[[ Source information open ]]
(* ===== verification/DeflateMatch.v ===== *)
(** The search for matches: what [longest_match()] returns is a match, inside of the window and of the lookahead. *)
From S2P Require Import Prelude Record Bits InflateState TreesTables Trees BitWriter DeflateState Deflate.
From S2P Require Import DeflateOut DeflateHash DeflateWindow.

(** ** Comparison of two strings *)
Definition agree (window : list Z) (a b i j : Z) : Prop := forall k, i <= k < j -> aget window (a + k) = aget window (b + k).

Lemma agree_app window a b i j k : agree window a b i j -> agree window a b j k -> agree window a b i k.
Proof. intros H1 H2 n Hn. destruct (decide (n < j)); [apply H1|apply H2]; lia. Qed.
Lemma agree_one window a b i x : aget window (a + i) = Some x -> aget window (b + i) = Some x -> agree window a b i (i + 1).
Proof. intros H1 H2 k Hk. replace k with i by lia. congruence. Qed.

(** From index [i] of both strings. *)
Lemma compare_ahead_ok k : forall window a b i,
  0 <= a + i -> 0 <= b + i -> a + i + Z.of_nat k < Z.of_nat (length window) -> b + i + Z.of_nat k < Z.of_nat (length window) ->
  exists eq j, compare_ahead k window (a + i) (b + i) = Some (eq, a + j, b + j) /\ i <= j <= i + Z.of_nat k /\ agree window b a (i + 1) j /\
    (eq = true -> j = i + Z.of_nat k /\ agree window b a (i + 1) (j + 1)) /\ (eq = false -> i < j).
Proof.
  induction k as [|k IH]; intros window a b i Ha Hb La Lb; cbn [compare_ahead].
  - exists true, i. split; [done|]. split; [lia|]. split; [intros n Hn; lia|]. split; [|done]. intros _. split; [lia|]. intros n Hn. lia.
  - destruct (aget_in window (a + i + 1) ltac:(lia)) as [x Hx]. destruct (aget_in window (b + i + 1) ltac:(lia)) as [y Hy]. rewrite Hx, Hy. cbn [mbind option_bind].
    destruct (Z.eqb_spec x y) as [->|Hne].
    + replace (a + i + 1) with (a + (i + 1)) in * by lia. replace (b + i + 1) with (b + (i + 1)) in * by lia. destruct (IH window a b (i + 1)) as (eq & j & -> & Hj & A1 & A2 & A3); [lia..|]. exists eq, j. split; [done|].
      assert (A0 : agree window b a (i + 1) (i + 1 + 1)) by (by apply (agree_one _ _ _ _ y)). split; [lia|]. split; [by apply (agree_app _ _ _ _ (i + 1 + 1))|]. split.
      * intros He. destruct (A2 He) as [E A4]. split; [lia|]. by apply (agree_app _ _ _ _ (i + 1 + 1)).
      * intros He. specialize (A3 He). lia.
    + exists false, (i + 1). rewrite !Z.add_assoc. split; [done|]. split; [lia|]. split; [intros n Hn; lia|]. split; [done|]. lia.
Qed.

Lemma compare_loop_ok fuel : forall window a b i n,
  0 <= a + i -> 0 <= b + i -> a + n < Z.of_nat (length window) -> b + n < Z.of_nat (length window) -> (n - i) mod 8 = 0 -> i < n <= i + 8 * Z.of_nat fuel ->
  exists j, compare_loop fuel window (a + i) (b + i) (a + n) = Some (a + j) /\ i < j <= n /\ agree window b a (i + 1) j.
Proof.
  induction fuel as [|fuel IH]; intros window a b i n Ha Hb La Lb Hn Hf; [lia|]. cbn [compare_loop]. assert (Hi : i + 8 <= n) by dlia.
  destruct (compare_ahead_ok 8 window a b i) as (eq & j & -> & Hj & A1 & A2 & A3); [lia..|]. cbn [mbind option_bind].
  destruct eq; cbn [andb].
  - destruct (A2 eq_refl) as [Ej A4]. destruct (Z.ltb_spec (a + j) (a + n)).
    + destruct (IH window a b j n) as (j' & -> & Hj' & A5); [lia..|dlia|lia|]. exists j'. split; [done|]. split; [lia|]. by apply (agree_app _ _ _ _ (j + 1)).
    + exists j. split; [done|]. split; [dlia|done].
  - exists j. split; [done|]. specialize (A3 eq_refl). split; [lia|done].
Qed.

(** ** Matches *)
Definition match_ok (s : deflate_state) (m len : Z) : Prop :=
  0 <= m < d_strstart s /\ d_strstart s - m <= MAX_DIST s /\ agree (d_window s) m (d_strstart s) 0 len.

Section search.
Context (s : deflate_state) (ins : Z -> Prop).
Context (G : geometry s) (C : chained s ins (d_strstart s + 1)) (Hpos : 0 <= d_strstart s) (Hroom : d_strstart s + MIN_LOOKAHEAD <= 2 * d_w_size s).

(** A position on the chain of the string at [strstart]. *)
Definition candidate (p : Z) : Prop := 0 < p < d_strstart s /\ d_strstart s - p <= MAX_DIST s /\ ins p /\ hash_at s p = hash_at s (d_strstart s).

Lemma aget_wbyte p q : 0 <= p < 2 * d_w_size s -> 0 <= q < 2 * d_w_size s -> wbyte s p = wbyte s q -> aget (d_window s) p = aget (d_window s) q.
Proof. intros Hp Hq E. rewrite !wbyte_get by (rewrite (gm_window _ G); lia). by rewrite E. Qed.

Lemma match_at_ok best_len e1 e cur :
  candidate cur -> 0 <= best_len <= MAX_MATCH ->
  exists r, match_at (d_window s) (d_strstart s) best_len e1 e cur = Some r /\
    forall len, r = Some len -> 3 <= len <= MAX_MATCH /\ match_ok s cur len.
Proof.
  intros (Hc1 & Hc2 & Hc3 & Hc4) Hb. assert (Wr := wsize_range s G). assert (Lw := gm_window _ G). unfold MIN_LOOKAHEAD, MAX_MATCH, MIN_MATCH in *. unfold match_at, MAX_MATCH. rewrite !wbyte_get by lia. cbn [mbind option_bind].
  destruct (negb _); [by exists None|]. destruct (negb _); [by exists None|]. destruct (Z.eqb_spec (wbyte s cur) (wbyte s (d_strstart s))) as [E0|]; cbn [negb]; [|by exists None].
  destruct (Z.eqb_spec (wbyte s (cur + 1)) (wbyte s (d_strstart s + 1))) as [E1|]; cbn [negb]; [|by exists None].
  assert (E2 := hash_third s cur (d_strstart s) G Hc4 E0 E1).
  destruct (compare_loop_ok 33 (d_window s) (d_strstart s) cur 2 258) as (j & -> & Hj & Ha); [lia..|done|lia|]. cbn [mbind option_bind].
  eexists. split; [done|]. intros len [= <-]. replace (258 - (d_strstart s + 258 - (d_strstart s + j))) with j by lia. split; [lia|]. split; [lia|]. split; [done|].
  assert (Hw : forall k, 0 <= k < 3 -> wbyte s (cur + k) = wbyte s (d_strstart s + k) -> agree (d_window s) cur (d_strstart s) k (k + 1)).
  { intros k Hk E n Hn. replace n with k by lia. apply aget_wbyte; [lia..|done]. }
  apply (agree_app _ _ _ _ 1); [apply (Hw 0); [lia|by rewrite !Z.add_0_r]|]. apply (agree_app _ _ _ _ 2); [by apply (Hw 1)|]. apply (agree_app _ _ _ _ 3); [by apply (Hw 2)|done].
Qed.

(** The search along the chain, as far as the best match goes. *)
Lemma chain_loop_ok fuel : forall limit nice cur chain ms best e1 e,
  candidate cur -> cur < Z.of_nat fuel -> 0 <= best <= MAX_MATCH -> d_strstart s - MAX_DIST s <= limit -> 0 <= limit ->
  exists ms' best', chain_loop fuel s limit nice cur chain ms best e1 e = Some (ms', best') /\
    (ms' = ms /\ best' = best \/ best < best' <= MAX_MATCH /\ match_ok s ms' best').
Proof.
  induction fuel as [|fuel IH]; intros limit nice cur chain ms best e1 e Hc Hf Hb Hl Hl0; [destruct Hc; lia|]. cbn [chain_loop].
  assert (Wr := wsize_range s G). assert (Hd := max_dist s G). assert (Lw := gm_window _ G).
  assert (Hnext : forall ms1 best1 f1 f, 0 <= best1 <= MAX_MATCH -> (ms1 = ms /\ best1 = best \/ best < best1 /\ match_ok s ms1 best1) ->
    exists ms' best', (cur_match ← aget (d_prev s) (cur .& d_w_mask s);
       if cur_match >? limit then
         let chain_length := u32 (chain - 1) in
         if chain_length =? 0 then Some (ms1, best1) else chain_loop fuel s limit nice cur_match chain_length ms1 best1 f1 f
       else Some (ms1, best1)) = Some (ms', best') /\ (ms' = ms /\ best' = best \/ best < best' <= MAX_MATCH /\ match_ok s ms' best')).
  { intros ms1 best1 f1 f Hb1 Hm. assert (Hm' : ms1 = ms /\ best1 = best \/ best < best1 <= MAX_MATCH /\ match_ok s ms1 best1) by (destruct Hm as [|[]]; [by left|right; split; [lia|done]]).
    destruct Hc as (Hc1 & Hc2 & Hc3 & Hc4). destruct (ch_prev _ _ _ C cur Hc3 ltac:(lia)) as (q & -> & Hq). cbn [mbind option_bind]. rewrite Z.gtb_ltb.
    destruct (Z.ltb_spec limit q) as [Hlq|]; [|by eexists _, _]. cbv zeta. destruct (_ =? 0); [by eexists _, _|].
    destruct Hq as [->|(Q1 & Q2 & Q3)]; [lia|]. destruct (IH limit nice q (u32 (chain - 1)) ms1 best1 f1 f) as (ms' & best' & E & Hr); [|lia|done|done|done|].
    { split; [lia|]. split; [lia|]. split; [done|]. by rewrite Q3. }
    exists ms', best'. split; [exact E|]. destruct Hr as [[-> ->]|[]]; [done|]. right. split; [|done]. destruct Hm as [[]|[]]; lia. }
  cbv zeta. destruct (match_at_ok best e1 e cur Hc Hb) as (r & -> & Hr). cbn [mbind option_bind]. destruct r as [len|]; [|apply Hnext; [done|by left]].
  destruct (Hr len eq_refl) as [Hlen Hm]. rewrite Z.gtb_ltb. destruct (Z.ltb_spec best len) as [Hlt|]; [|apply Hnext; [done|by left]].
  destruct (_ >=? _); [exists cur, len; split; [done|right; split; [lia|done]]|]. unfold MIN_LOOKAHEAD, MAX_MATCH, MIN_MATCH in *.
  destruct (aget_in (d_window s) (d_strstart s + len - 1) ltac:(lia)) as [x ->]. destruct (aget_in (d_window s) (d_strstart s + len) ltac:(lia)) as [y ->]. cbn [mbind option_bind].
  apply Hnext; [lia|by right].
Qed.

(** The search either finds nothing better or a match. *)
Lemma longest_match_ok cur :
  candidate cur -> 0 <= d_prev_length s <= MAX_MATCH -> 0 <= d_lookahead s < 2 ^ 32 ->
  exists ms len, longest_match s cur = Some (s <| d_match_start := ms |>, len) /\ 0 <= len <= d_lookahead s /\ len <= MAX_MATCH /\
    (ms = d_match_start s /\ len <= d_prev_length s \/ match_ok s ms len).
Proof.
  intros Hc Hp Hl. assert (Wr := wsize_range s G). assert (Hd := max_dist s G). assert (Lw := gm_window _ G). unfold longest_match, MIN_LOOKAHEAD, MAX_MATCH, MIN_MATCH in *.
  destruct (aget_in (d_window s) (d_strstart s + d_prev_length s - 1)) as [x ->]; [destruct Hc; lia|]. destruct (aget_in (d_window s) (d_strstart s + d_prev_length s) ltac:(lia)) as [y ->]. cbn [mbind option_bind]. cbv zeta.
  set (limit := if _ >? _ then _ else _). assert (Hlim : d_strstart s - MAX_DIST s <= limit /\ 0 <= limit) by (unfold limit; rewrite Z.gtb_ltb; destruct (Z.ltb_spec (MAX_DIST s) (d_strstart s)); unfold NIL; lia). clearbody limit.
  destruct (chain_loop_ok (S (Z.to_nat (d_strstart s))) limit (if u32 (d_nice_match s) >? d_lookahead s then d_lookahead s else d_nice_match s) cur
    (if d_prev_length s >=? d_good_match s then d_max_chain_length s ≫ 2 else d_max_chain_length s) (d_match_start s) (d_prev_length s) x y) as (ms & best & -> & Hr); [done|destruct Hc; lia|done|apply Hlim..|]. cbn [mbind option_bind].
  unfold MAX_MATCH in Hr. assert (Hbest : 0 <= best <= 258) by (destruct Hr as [[_ ->]|[]]; lia). rewrite u32_small by lia.
  exists ms, (if best <=? d_lookahead s then best else d_lookahead s). split; [done|]. destruct (Z.leb_spec best (d_lookahead s)).
  - split; [lia|]. split; [lia|]. destruct Hr as [[-> ->]|[_ Hr]]; [left; split; [done|lia]|by right].
  - split; [lia|]. split; [lia|]. destruct Hr as [[-> ->]|[_ (M1 & M2 & M3)]]; [left; split; [done|lia]|]. right. split; [done|]. split; [done|]. intros k Hk. apply M3. lia.
Qed.
End search.
(** ** Room *)
Lemma room_for_mono syms : forall n n' lit lx, n' <= n -> room_for n lit lx syms = true -> room_for n' lit lx syms = true.
Proof.
  induction syms as [|x syms IH]; intros n n' lit lx Hn; cbn [room_for]; [rewrite !Z.leb_le; lia|]. rewrite !andb_true_iff, !Z.leb_le. intros [H1 H2]. split; [lia|]. by apply (IH (n + sym_max x)); [lia|].
Qed.

(** Every way to write a part of the data with less than [lit] symbols of the kind [P] fits into the buffers. *)
Definition roomy (P : sym -> Prop) (lit : Z) (total : list Z) : Prop :=
  forall a b syms, 0 <= a <= b -> b <= Z.of_nat (length total) -> Forall sym_ok syms -> Forall P syms -> all_fit (take (Z.to_nat a) total) syms ->
    expand (take (Z.to_nat a) total) syms = take (Z.to_nat b) total -> Z.of_nat (length syms) < lit ->
    room_for (7 + HEADER_MAX) lit 0 syms = true /\ 57 + 8 * (b - a) <= 32 * lit /\ b - a < 2 ^ 16.

Section blocks.
Context (P : sym -> Prop) (lit : Z) (total : list Z) (Hroomy : roomy P lit total).

(** ** The state between two calls

    [syms] were collected for the bytes of [total] from the start of the block up to [cut]. *)
Record core (s : deflate_state) (base cut : Z) (syms : list sym) : Prop := {
  co_geometry : geometry s;
  co_view : view s base total;
  co_hashed : hashed s;
  co_check : check_ok (d_wrap s) (z_adler (d_strm s));
  co_out : out_ok s;
  co_collected : collected (d_trees s) syms;
  co_class : Forall P syms;
  co_block : 0 <= base + d_block_start s <= cut /\ cut <= base + d_strstart s + d_lookahead s;
  co_fit : all_fit (take (Z.to_nat (base + d_block_start s)) total) syms;
  co_data : expand (take (Z.to_nat (base + d_block_start s)) total) syms = take (Z.to_nat cut) total;
  co_lit : t_lit_bufsize (d_trees s) = lit;
  co_level : 0 < t_level (d_trees s) }.

(** The fields that do not matter here. *)
Definition scratch (s : deflate_state) (a b c d e : Z) : deflate_state :=
  s <| d_match_length := a |> <| d_prev_length := b |> <| d_prev_match := c |> <| d_match_available := d |> <| d_match_start := e |>.
Lemma core_scratch s base cut syms a b c d e : core s base cut syms -> core (scratch s a b c d e) base cut syms.
Proof.
  intros [G [] Hh Hc [] Hco Hcl Hb Hf Hd Hl Hv]. split; try done; [by apply (geometry_same s)|by apply (hashed_same s)].
Qed.

(** [n] bytes go from the lookahead to the history. *)
Lemma core_step s base cut syms n :
  core s base cut syms -> 0 <= n <= d_lookahead s -> core (s <| d_strstart := d_strstart s + n |> <| d_lookahead := d_lookahead s - n |>) base cut syms.
Proof.
  intros [[] V [Hs [ins Hch]] Hc [] Hco Hcl Hb Hf Hd Hl Hv] Hn. destruct V as [V1 V2 V3 V4 V5 V6 V7 V8]. split; try done.
  - split; dsimp; try done; try lia.
    + intros i Hi. apply V3. lia.
    + intros i Hi. rewrite V5 by lia. f_equal. lia.
  - split; dsimp; [lia|]. exists ins. apply (chained_front _ _ (d_strstart s - d_insert s)); [|lia]. eapply chained_ext; [..|exact Hch]; dsimp; try done; lia.
  - dsimp. lia.
Qed.

Lemma core_cut s base cut syms : core s base cut syms -> 0 <= cut <= Z.of_nat (length total).
Proof. intros C. destruct (co_block _ _ _ _ C). destruct (vw_avail _ _ _ (co_view _ _ _ _ C)). lia. Qed.

(** ** Tallies *)
Lemma collected_matches t syms n : collected t syms -> collected (t <| t_matches := n |>) syms.
Proof. intros [[] ? ? ? ? ? ? ? ? ? ?]. by split. Qed.
Lemma tr_tally_params t d l t' f : tr_tally t d l = Some (t', f) -> tparams t' = tparams t.
Proof. unfold tr_tally. intros H. destruct (_ =? 0); by inv_opt. Qed.

(** The state with the buffers and frequencies of one more symbol. *)
Lemma core_tally s base cut cut' syms x t' :
  core s base cut syms -> d_pending_out s = 0 -> collected t' (syms ++ [x]) -> wbits (t_w t') = wbits (t_w (d_trees s)) -> tparams t' = tparams (d_trees s) ->
  P x -> sym_fits (take (Z.to_nat cut) total) x -> apply_sym (take (Z.to_nat cut) total) x = take (Z.to_nat cut') total -> cut <= cut' <= base + d_strstart s + d_lookahead s ->
  core (s <| d_trees := t' |>) base cut' (syms ++ [x]) /\ obits (s <| d_trees := t' |>) = obits s.
Proof.
  intros C Hp Ht Ew Ep HP Hfit Happ Hcut. assert (Eo : obits (s <| d_trees := t' |>) = obits s) by (rewrite !obits_start by done; exact Ew). split; [|done].
  destruct C as [G [] Hh Hc [O1 O2 O3 O4 O5 O6 O7] Hco Hcl Hb Hf Hd Hl Hv]. injection Ep as E1 E2 E3.
  assert (Hlen : Z.of_nat (length (w_buf (t_w t'))) = Z.of_nat (length (w_buf (t_w (d_trees s))))) by (rewrite (bs_buf _ _ Ht), (bs_buf _ _ Hco); lia).
  assert (Hw := bs_writer _ _ Ht). assert (Hpk := wk_pending _ Hw).
  split; dsimp; try done.
  - by apply (geometry_same s).
  - by apply (hashed_same s).
  - split; dsimp; try done; [by rewrite Ew, Hlen|rewrite Hp; unfold d_pending; dsimp; lia| |by left].
    unfold obytes, bytes_at. dsimp. rewrite Hp. apply (wk_bytes _ Hw).
  - apply Forall_app. split; [done|]. by apply Forall_singleton.
  - lia.
  - by apply all_fit_snoc; [|rewrite Hd].
  - by rewrite expand_snoc, Hd.
  - lia.
  - lia.
Qed.
(* ===== verification/DeflateFast.v ===== *)
(** The compression function with matches and no lazy evaluation: [deflate_fast()]. *)
From S2P Require Import Prelude Record Bits Huffman Lz Fixed DeflateFormat InflateState TreesTables Trees.
From S2P Require Import BitWriter TreesCodes TreesEmit TreesBuild TreesLens TreesTree TreesRle TreesHeader TreesTally.
From S2P Require Import TreesFlush DeflateState Deflate DeflateOut DeflateHash DeflateWindow DeflateMatch DeflateBlocks DeflateLoop.
From S2P Require Import DeflateHuff.

(** ** Insertions *)

(** [strstart] was inserted. *)
Record inserted (s : deflate_state) : Prop := {
  in_geometry : geometry s;
  in_chained : exists ins, chained s ins (d_strstart s + 1);
  in_hash : ins_ok s (d_strstart s + 1) }.

Lemma inserted_same s s' : hfields s' = hfields s -> inserted s -> inserted s'.
Proof.
  intros E [G [ins C] H]. assert (E' := E). unfold hfields in E'. injection E' as E1 E2 E3 E4 E5 E6 E7 E8 E9 E10 E11 E12 E13 E14 E15.
  split; rewrite ?E13; [by apply (geometry_same s)|exists ins; by apply (chained_same s)|by apply (ins_ok_same s)].
Qed.

(** The position behind an insertion. *)
Definition tables (s : deflate_state) := (d_window s, d_prev s, d_head s, d_ins_h s, d_w_size s, d_w_mask s, d_hash_mask s, d_hash_shift s).
Lemma inserted_done s s' :
  inserted s -> tables s' = tables s -> d_insert s' = 0 -> d_strstart s' = d_strstart s + 1 -> d_strstart s + d_lookahead s <= d_strstart s' + d_lookahead s' -> hashed s' /\ rolling s'.
Proof.
  intros [G [ins C] H]. unfold tables. intros [= E1 E2 E3 E4 E5 E6 E7 E8] E0 Es Hle. split.
  - split; [by left|]. exists ins. rewrite E0, Z.sub_0_r, Es. eapply chained_ext; [..|exact C]; try done; [lia|]. intros i _. by rewrite E1.
  - intros _. rewrite Es. unfold ins_ok, wbyte in *. by rewrite E1, E4, E7, E8.
Qed.

(** The same with less lookahead. *)
Lemma inserted_short s s' :
  inserted s -> geometry s' -> tables s' = tables s -> d_strstart s' = d_strstart s -> MIN_MATCH <= d_lookahead s' -> inserted s'.
Proof.
  intros [G [ins [C1 C2 C3]] H] G'. unfold tables. intros [= E1 E2 E3 E4 E5 E6 E7 E8] Es Hl. unfold MIN_MATCH in Hl.
  assert (Hh : forall p, hash_at s' p = hash_at s p) by (intros p; apply hash_at_ext; try done; intros i _; by rewrite E1). split; [done| |].
  - exists ins. rewrite Es. split.
    + intros p Hp. destruct (C1 p Hp). lia.
    + intros h q. rewrite E3, Hh. apply C2.
    + intros p Hp. rewrite E2, E5, E6, Es. intros Hlt. destruct (C3 p Hp Hlt) as (q & Hq & Hc). exists q. by rewrite !Hh.
  - rewrite Es. unfold ins_ok, wbyte in *. by rewrite E1, E4, E7, E8.
Qed.

(** The parameters of the tables. *)
Definition gfields (s : deflate_state) :=
  (d_window s, (d_w_size s, d_w_bits s, d_w_mask s, d_window_size s), (d_hash_size s, d_hash_bits s, d_hash_mask s, d_hash_shift s), length (d_prev s), length (d_head s)).
Lemma geometry_fields s s' : gfields s' = gfields s -> geometry s -> geometry s'.
Proof. unfold gfields. intros [= E1 E2 E3 E4 E5 E6 E7 E8 E9 E10 E11] []. split; rewrite ?E1, ?E2, ?E3, ?E4, ?E5, ?E6, ?E7, ?E8, ?E9, ?E10, ?E11; done. Qed.

Lemma insert_next s :
  inserted s -> 0 <= d_strstart s -> MIN_MATCH <= d_lookahead s -> d_strstart s + 1 + d_lookahead s <= 2 * d_w_size s ->
  exists s' q, INSERT_STRING (s <| d_strstart := d_strstart s + 1 |>) (d_strstart s + 1) = Some (s', q) /\ is_rehashed (s <| d_strstart := d_strstart s + 1 |>) s' /\ inserted s'.
Proof.
  intros [G [ins C] H] H0 Hl Hw. unfold MIN_MATCH in Hl. set (s1 := s <| d_strstart := d_strstart s + 1 |>). assert (G1 : geometry s1) by (destruct G; by split).
  assert (C1 : chained s1 ins (d_strstart s + 1)) by (eapply chained_ext; [..|exact C]; unfold s1; dsimp; try done; lia).
  destruct (INSERT_STRING_ok s1 ins (d_strstart s + 1) (d_strstart s + 1) G1 C1) as (s' & q & E & Hr & C' & H' & _); try (unfold s1; dsimp; lia); [done|].
  exists s', q. split; [done|]. split; [done|]. assert (Es : d_strstart s' = d_strstart s + 1) by (by destruct Hr as (h & p & d & -> & _)).
  split; [by apply (rehashed_geometry s1)|by rewrite Es; eexists|by rewrite Es].
Qed.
[[ Source information closed ]]
What the exercise asks
Print exactly the lines of the listing above starting at the line containing "core (s <| d_trees" and ending at the line containing "unfold obytes, bytes_at.", both included.

Your response
  core (s <| d_trees := t' |>) base cut' (syms ++ [x]) /\ obits (s <| d_trees := t' |>) = obits s.
Proof.
  intros C Hp Ht Ew Ep HP Hfit Happ Hcut. assert (Eo : obits (s <| d_trees := t' |>) = obits s) by (rewrite !obits_start by done; exact Ew). split; [|done].
  destruct C as [G [] Hh Hc [O1 O2 O3 O4 O5 O6 O7] Hco Hcl Hb Hf Hd Hl Hv]. injection Ep as E1 E2 E3.
  assert (Hlen : Z.of_nat (length (w_buf (t_w t'))) = Z.of_nat (length (w_buf (t_w (d_trees s))))) by (rewrite (bs_buf _ _ Ht), (bs_buf _ _ Hco); lia).
  assert (Hw := bs_writer _ _ Ht). assert (Hpk := wk_pending _ Hw).
  split; dsimp; try done.
  - by apply (geometry_same s).
  - by apply (hashed_same s).
  - split; dsimp; try done; [by rewrite Ew, Hlen|rewrite Hp; unfold d_pending; dsimp; lia| |by left].
    unfold obytes, bytes_at. dsimp. rewrite Hp. apply (wk_bytes _ Hw).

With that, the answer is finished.